### YOUR OBJECTIVE
From the listing below, copy out every line where the word "length" appears.

### DATA UNDER STUDY
┏━━

Lemma sound_record g tokens s i j A r :
  sound g tokens s -> i <= j < List.length tokens -> derives g A (span tokens i j) ->
  sound g tokens (record_cell i j A r s).
Proof.
  intros Hs Hij Hd a b x Hx; apply record_cell_tbl in Hx as [[-> [-> ->]]|Hx]; auto.
Qed.

Lemma cyk_fill_sound g tokens s : sound g tokens s -> sound g tokens (cyk_fill tokens g s).
Proof.
  intros H; unfold cyk_fill, upper_step.
  apply fold_left_ind_in; [intros t len _ H1|].
  - apply fold_left_ind_in; [intros u i _ H2|exact H1].
    unfold cell_step.
    apply fold_left_ind_in; [intros v k Hk H3|exact H2].
    apply in_seq in Hk.
    apply fold_left_ind_in; [intros w A _ H4|exact H3].
    apply fold_left_ind_in; [intros x p Hp H5|exact H4].
    destruct p as [|B [|C [|]]]; simpl; auto.
    destruct (set_has (tbl x i k) B) eqn:EB; simpl; auto.
    destruct (set_has (tbl x (k + 1) (i + len - 1)) C) eqn:EC; auto.
    apply set_has_In in EB, EC.
    destruct (H5 _ _ _ EB) as [Hik Hdb]; destruct (H5 _ _ _ EC) as [Hkj Hdc].
    apply sound_record; auto; [lia|].
    rewrite <- (span_app tokens i k (i + len - 1)) by lia.
    eapply der_bin; eauto.
  - apply fold_left_ind_in; [intros t i Hi H1|exact H].
    apply in_seq in Hi; unfold diag_step.
    apply fold_left_ind_in; [intros u A _ H2|exact H1].
    apply fold_left_ind_in; [intros v p Hp H3|exact H2].
    destruct p as [|p0 [|]]; simpl; auto.
    destruct (jeqb p0 (nth i tokens [])) eqn:E; auto.
    apply jeqb_eq in E; subst.
    apply sound_record; auto; [lia|].
    rewrite span_single by lia; constructor; auto.
Qed.

(** Completeness: every variable deriving a span of length at most [L] is in
    the span's cell. *)
Definition complete_upto (g : grammar) (tokens : list jstr) (L : nat) (s : cstate) : Prop :=
  forall i j A, i <= j < List.length tokens -> j - i + 1 <= L ->
    derives g A (span tokens i j) -> In A (tbl s i j).

Lemma complete_grows g tokens L s s' :
  complete_upto g tokens L s -> grows s s' -> complete_upto g tokens L s'.
Proof. intros H Hg i j A H1 H2 H3; apply Hg, H; auto. Qed.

┗━━

### WRITTEN RESPONSE
  sound g tokens s -> i <= j < List.length tokens -> derives g A (span tokens i j) ->
(** Completeness: every variable deriving a span of length at most [L] is in
  forall i j A, i <= j < List.length tokens -> j - i + 1 <= L ->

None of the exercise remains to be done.